I think the point this thread makes is a good one. Do people really believe that a fertilised egg is a person? Because they sure don't act like it.
If a fertilised egg is a person, then every miscarriage is the death of a child. In other situations where huge numbers of children were dying naturally, we would be spending huge amounts of time, money and effort on finding ways to prevent these deaths. But we don't. Why not? Is it because we don't really, in our heart of hearts, believe that they really are children?
This reminds me of an article which made this same point.
Written by a pro-choice Christian Evangelical in 2018, it says:
Here is a story from the Cleveland
Plain Dealer last week. It was a sad story for hundreds of Ohio families: “
University Hospitals notifies 700 fertility patients of freezer ‘fluctuation’ and potential damage to stored eggs and embryos.”
University Hospitals has notified about 700 fertility patients and their families that the frozen eggs and embryos they had stored at one of its hospitals may have been damaged over the weekend when the temperature rose in a storage tank.
The problem, in one of two large freezers preserving specimens at the UH Fertility Center housed at the Ahuja Medical Center in Beachwood, was discovered on Sunday morning. It occurred some time after staff left the previous afternoon, according to Patti DePompei, president of UH Rainbow Babies & Children’s Hospital and MacDonald Women’s Hospital.

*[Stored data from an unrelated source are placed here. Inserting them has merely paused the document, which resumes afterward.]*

Lemma sortable_key r :
  sortable r -> reserved_cells_ (stored_of sort_ids r) = map Some (row_key sort_descs r).
Proof. intros [[Hw Hd Hs _ _] _]. by apply (stored_key sort_descs r d); [| | apply Hs | |]. Qed.

(** The key as the comparison reads it. *)
Definition read_key (r : StoredRow) : list ObObj := map (default ObObj_new) (reserved_cells_ r).

Lemma read_key_stored r : sortable r -> read_key (stored_of sort_ids r) = row_key sort_descs r.
Proof. intros Hr. unfold read_key. rewrite sortable_key, map_map by done. apply map_id. Qed.

Lemma sort_rows_ok `{!StdSort} s rows :
  holds s rows rows 0 ->
  exists s' array, sort_rows s = Some (OB_SUCCESS, s') /\ holds s' rows array 0 /\ array ≡ₚ rows /\
    StronglySorted in_order array.
Proof.
  intros [H1 H2 H3 H4 H5 H6 H7 H8]. pose proof (sort_compare_order cols ks Hlen) as Hord. unfold sort_rows.
  rewrite H1, bind_some, H4, length_map. destruct (Nat.ltb_spec 0 (length rows)) as [Hpos | Hz].
  - assert (Hin : forall x, x ∈ map (stored_of sort_ids) rows -> exists r, x = stored_of sort_ids r /\ sortable r).
    { intros x (r & -> & Hr)%list_elem_of_fmap. exists r. split; [done |]. by eapply Forall_forall in H8. }
    destruct (std_sort_ok (fun r1 r2 => comparer cols (reserved_cells_ r1) (reserved_cells_ r2))
                (fun r1 r2 => sort_compare cols (read_key r1) (read_key r2) <? 0) (map (stored_of sort_ids) rows))
      as (l' & -> & Hp & Hs).
    + intros x y (r1 & -> & Hr1)%Hin (r2 & -> & Hr2)%Hin. rewrite !read_key_stored, !sortable_key by done.
      apply (comparer_spec cols ks); [done | apply Hr1 | apply Hr2].
    + apply (order_strict_weak _ _ _ _ Hord). apply Forall_forall. intros x (r & -> & Hr)%Hin.
      rewrite read_key_stored by done. apply Hr.
    + destruct (Permutation_map_inv _ _ Hp) as (array & -> & Hp').
      eexists _, array. conjs; [done | by split | by symmetry |]. apply StronglySorted_map in Hs.
      eapply (StronglySorted_weaken sortable); [| by rewrite <- Hp' | exact Hs]. intros x y Hx Hy.
      cbn beta. rewrite !read_key_stored, Z.ltb_ge by done. intros Hge. unfold in_order.
      pose proof (cmp_opp (row_key sort_descs x) (row_key sort_descs y) (proj2 Hx) (proj2 Hy)). lia.
  - destruct rows; [| cbn in Hz; lia]. eexists _, []. conjs; [done | by split | done | constructor].
Qed.

Lemma isort_next_ok s rows array p :
  array ≡ₚ rows -> holds s rows array p ->
  match array !! p with
  | None => isort_get_next_row s = Some (OB_ITER_END, None, s)
  | Some r => exists row s', isort_get_next_row s = Some (OB_SUCCESS, Some row, s') /\ holds s' rows array (S p) /\
      isort_curr_row_ s' = row /\ read_back d row r
  end.
Proof.
  intros Hperm [H1 H2 H3 H4 H5 H6 H7 H8]. unfold isort_get_next_row, isort_get_next.
  change (map (stored_of sort_ids) array) with (stored_of sort_ids <$> array) in H4.
  rewrite H4, H5, list_lookup_fmap. destruct (array !! p) as [r |] eqn:Hr; cbn [fmap option_fmap option_map].
  - assert (Hin : r ∈ rows) by (rewrite <- Hperm; by eapply list_elem_of_lookup_2).
    assert (Hs : sortable r) by (by eapply Forall_forall in H8). destruct Hs as [Hk _].
    assert (Hdesc : isort_row_desc_ s = Some d) by (rewrite H7; destruct rows; [by apply not_elem_of_nil in Hin | done]).
    rewrite Hdesc, bind_some. change (compact_row (stored_of sort_ids r)) with (Some (row_bytes r)). rewrite bind_some.
    pose proof (kr_wf _ _ _ Hk) as Hw. pose proof (kr_desc _ _ _ Hk) as Hd.
    destruct (convert_kept r (set_row_desc (isort_curr_row_ s) d)) as (row & E & Hw' & Hd' & Hc).
    + by apply (kept_keepable d (length cols)).
    + apply set_row_desc_wf; [done |]. by apply (wf_desc r).
    + done.
    + unfold row_column_num. by rewrite Hd.
    + rewrite E, bind_some. change (OB_SUCCESS =? OB_SUCCESS) with true. cbn iota. rewrite bind_some.
      eexists row, _. conjs; [done | | done |].
      * split; cbn; try done. by rewrite <- H7, Hdesc.
      * apply convert_rowkey in E as [Hkey _]. split; [done | done | done |].
        unfold set_row_desc in *. cbn in Hkey. destruct row as [k raw dr]. cbn in *. subst. by destruct (0 <? _).
  - rewrite bind_some. by destruct s.
Qed.
End Rows.

(** ** What goes wrong *)

(** A column listed twice: only the first of its reserved cells is written. *)
Lemma reserve_twice c ids objs x y : reserve_cells [c; c] ids objs [x; y] = reserve_cells [c] ids objs [x] ++ [y].
Proof.
  revert objs x. induction ids as [| id ids IH]; intros [| o objs] x; try done. cbn [reserve_cells reserve_cell].
  destruct ((c.1 =? id.1) && (c.2 =? id.2)); apply IH.
Qed.

Lemma reserved_twice c d n r o :
  kept_row d n r -> key_columns d [c] -> row_key [c] r = [o] ->
  reserved_cells_ (stored_of [desc_ids c; desc_ids c] r) = [Some o; None].
Proof.
  intros [Hw Hd Hs _ _] Hc Hk. pose proof (stored_key [c] r d Hw Hd (proj1 Hs) Hc (NoDup_singleton c)) as Hr.
  rewrite Hk in Hr. unfold stored_of in *. cbn in *. rewrite reserve_twice. by rewrite Hr.
Qed.

(** C39: A sort by a column that is listed twice compares cells that were never
    written, as soon as two rows have the same value in the column: the row store
    fills only the first reserved cell of the column. *)
Theorem duplicate_sort_column (malloc : Z -> bool) (c : Desc) (a1 a2 : bool) d k (r1 r2 : ObRow) o1 o2
    (Hm : forall size, malloc size = true) (H1 : kept_row d 2 r1) (H2 : kept_row d 2 r2) (Hc : key_columns d [c])
    (Hk1 : row_key [c] r1 = [o1]) (Hk2 : row_key [c] r2 = [o2]) (Hv : column_value k o1 /\ column_value k o2)
    (Heq : compare o1 o2 = Some 0) :
  let cols := [mkSortColumn (table_id_ c) (column_id_ c) a1; mkSortColumn (table_id_ c) (column_id_ c) a2] in
  exists s0 s1 s2 x1 x2, set_sort_columns ObInMemorySort_new cols = (OB_SUCCESS, s0) /\
    isort_add_row malloc s0 r1 = Some (OB_SUCCESS, s1) /\ isort_add_row malloc s1 r2 = Some (OB_SUCCESS, s2) /\
    sort_array_ s2 = [x1; x2] /\ comparer cols (reserved_cells_ x1) (reserved_cells_ x2) = None.
Proof.
  intros cols. destruct Hv as [Hv1 Hv2]. assert (Hid : mkDesc (table_id_ c) (column_id_ c) = c) by (by destruct c).
  assert (Hs : forall r o, kept_row d 2 r -> row_key [c] r = [o] -> column_value k o -> sortable cols [k; k] d r).
  { intros r o Hr Hk Ho. split; [done |]. injection Hk as Hk. cbn. rewrite Hk. constructor; [done | by constructor]. }
  destruct (set_sort_columns_ok cols [k; k] d ltac:(done) ObInMemorySort_new) as (s0 & E0 & Hs0); [by split |].
  destruct (isort_add_row_ok cols [k; k] d malloc s0 [] [] r1 Hm Hs0) as (s1 & E1 & Hs1); [by apply (Hs r1 o1) |].
  destruct (isort_add_row_ok cols [k; k] d malloc s1 [r1] [r1] r2 Hm Hs1) as (s2 & E2 & Hs2); [by apply (Hs r2 o2) |].
  exists s0, s1, s2. eexists _, _. conjs; [done | done | done | apply (ho_array _ _ _ _ _ _ _ Hs2) |].
  change (sort_ids cols) with [desc_ids (mkDesc (table_id_ c) (column_id_ c)); desc_ids (mkDesc (table_id_ c) (column_id_ c))].
  rewrite Hid, (reserved_twice c d 2 r1 o1), (reserved_twice c d 2 r2 o2) by done. cbn. by rewrite Heq.
Qed.

Lemma duplicate_sort_column_witness :
  let cols := [mkSortColumn 1 16 true; mkSortColumn 1 16 true] in
  exists s0 s1 s2 x1 x2, set_sort_columns ObInMemorySort_new cols = (OB_SUCCESS, s0) /\
    isort_add_row (fun _ => true) s0 (int_row 16 7) = Some (OB_SUCCESS, s1) /\
    isort_add_row (fun _ => true) s1 (int_row 16 7) = Some (OB_SUCCESS, s2) /\
    sort_array_ s2 = [x1; x2] /\ comparer cols (reserved_cells_ x1) (reserved_cells_ x2) = None.
Proof.
  assert (Hid : valid_column_id 16) by (vm_compute; intuition congruence).
  assert (Hn : kept_row (int_desc 16) 2 (int_row 16 7)) by (apply int_row_kept; [done | vm_compute; intuition congruence | done]).
  apply (duplicate_sort_column (fun _ => true) (mkDesc 1 16) true true (int_desc 16) KInt (int_row 16 7) (int_row 16 7)
    (set_int ObObj_new 7 false) (set_int ObObj_new 7 false) ltac:(done) Hn Hn).
  - by apply int_key_columns.
  - by apply int_row_key.
  - by apply int_row_key.
  - split; by repeat right.
  - by vm_compute.
Defined.

(** [reset], which [ObSort] also calls between two runs, forgets the reserved
    columns: the rows added after it have no cells to compare. *)
Lemma add_unreserved malloc cols d s bytes row :
  (forall size, malloc size = true) -> sort_columns_ s = Some cols -> reserved_columns_ (row_store_ s) = [] ->
  store_ok (row_store_ s) bytes -> kept_row d 0 row ->
  exists s', isort_add_row malloc s row = Some (OB_SUCCESS, s') /\ sort_columns_ s' = Some cols /\
    reserved_columns_ (row_store_ s') = [] /\ store_ok (row_store_ s') (bytes ++ [row_bytes row]) /\
    sort_array_ s' = sort_array_ s ++ [stored_of [] row].
Proof.
  intros Hm Hc Hr Hok Hrow. destruct (kept_keepable d 0 row Hrow) as [Hkeep Hsz].
  destruct (store_add_row_ok malloc Hm (row_store_ s) bytes row Hok Hkeep) as (stored & st & E & Hst & Hg); [by rewrite Hr |].
  eexists. unfold isort_add_row. rewrite Hc, bind_some, E, bind_some. change (OB_SUCCESS =? OB_SUCCESS) with true. cbn iota.
  rewrite bind_some. cbn. conjs; [done | done | | by apply (grown_ok (row_store_ s)) | by rewrite Hst, Hr].
  destruct Hg as [Hk _ _ _]. cbn. by rewrite (ks_reserved _ _ Hk).
Qed.

Lemma reset_forgets_columns malloc cols ks d s rows array p r1 r2 :
  (forall size, malloc size = true) -> cols <> [] -> holds cols ks d s rows array p -> kept_row d 0 r1 -> kept_row d 0 r2 ->
  exists s1 s2, isort_add_row malloc (isort_reset s) r1 = Some (OB_SUCCESS, s1) /\
    isort_add_row malloc s1 r2 = Some (OB_SUCCESS, s2) /\ length (sort_array_ s2) = 2%nat /\
    forall x y, x ∈ sort_array_ s2 -> y ∈ sort_array_ s2 -> comparer cols (reserved_cells_ x) (reserved_cells_ y) = None.
Proof.
  intros Hm Hcols [H1 _ H3 _ _ _ _ _] Hr1 Hr2. destruct (clear_ok _ _ H3) as [Hok _].
  destruct (add_unreserved malloc cols d (isort_reset s) [] r1) as (s1 & E1 & Hc1 & Hres1 & Hok1 & Ha1); try done.
  destruct (add_unreserved malloc cols d s1 _ r2 Hm Hc1 Hres1 Hok1 Hr2) as (s2 & E2 & _ & _ & _ & Ha2).
  exists s1, s2. rewrite Ha2, Ha1. conjs; [done | done | done |].
  assert (Hnone : forall r, reserved_cells_ (stored_of [] r) = []).
  { intros r. apply nil_length_inv. cbn. by rewrite reserve_cells_length. }
  assert (Hall : Forall (fun x => reserved_cells_ x = []) ((sort_array_ (isort_reset s) ++ [stored_of [] r1]) ++ [stored_of [] r2]))
    by (repeat constructor; apply Hnone).
  rewrite Forall_forall in Hall. intros x y Hx Hy. rewrite (Hall x Hx), (Hall y Hy). by destruct cols.
Qed.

The liquid nitrogen freezer held about 2,000 egg and embryo specimens, according to Dr. James Liu, chairman of the department of Obstetrics and Gynecology at UH Cleveland Medical Center.
...
That’s sad news. It is right and appropriate and accurate to feel sad — sad for those families and their lost hope.
But when you read this story you do
not feel sad about the death of those frozen embryos. No one does.
You may think that you’re
supposed to feel such sadness — that you’re supposed to be staggered by the immense tragedy of hundreds of human persons whose lives were snuffed out in a single blow. You may have been taught that this is what you’re required and expected to feel. You may have been taught this relentlessly, through years of rote repetition and insistent, uncompromising indoctrination. You may have been told that this is a matter of fundamental ethics or religion, and that it would be monstrously immoral of you not to feel massive, heart-wrenching anguish over the death of all these people — all these innocent
babies.
You may have been taught that the sheer numbers involved here should make you 10 or 20 times more heartbroken over this freezer malfunction than you were over the shocking deaths of all those children in Sandy Hook.
But you do not feel that.
No one does. No one can. No one
should.
Because that isn’t true. You already know that.
Everybody already knows that — even the people desperately insisting otherwise.
That’s why those people don’t picket outside of fertility clinics, or demand legislation or constitutional amendments to ban them entirely. Because they know, even if they will never admit it, or never allow themselves to articulate the admission of it, that the human embryos lost last week at University Hospital were not yet human persons. They were
potential human persons, but — despite all that sloganeering and indoctrination — everyone knows that’s not the same thing as
actual human persons.
...
These frozen embryos were potential human persons. That gives them significant moral value, but not the
same moral value as that of actual human persons. The loss of hundreds of frozen embryos is sad because it means lost hope, lost potential future, for hundreds of families. But it is not anything at all the same as if hundreds of actual human persons had died in a single tragedy.
We all know this. We all recognize this.
That’s why we didn’t have a national moment of silence in commemoration of the lives lost at University Hospital.
That’s why Gov. Kasich didn’t order Ohio flags to be flown at half-staff in honor of these victims the way he did last month for two police officers slain in Westerville. That’s why anyone who seriously attempted to argue in public that the loss of these hundreds of human embryos was a
greater tragedy than the death of those two officers would be rightly viewed as morally confused and contemptuously disrespectful toward those officers and their families.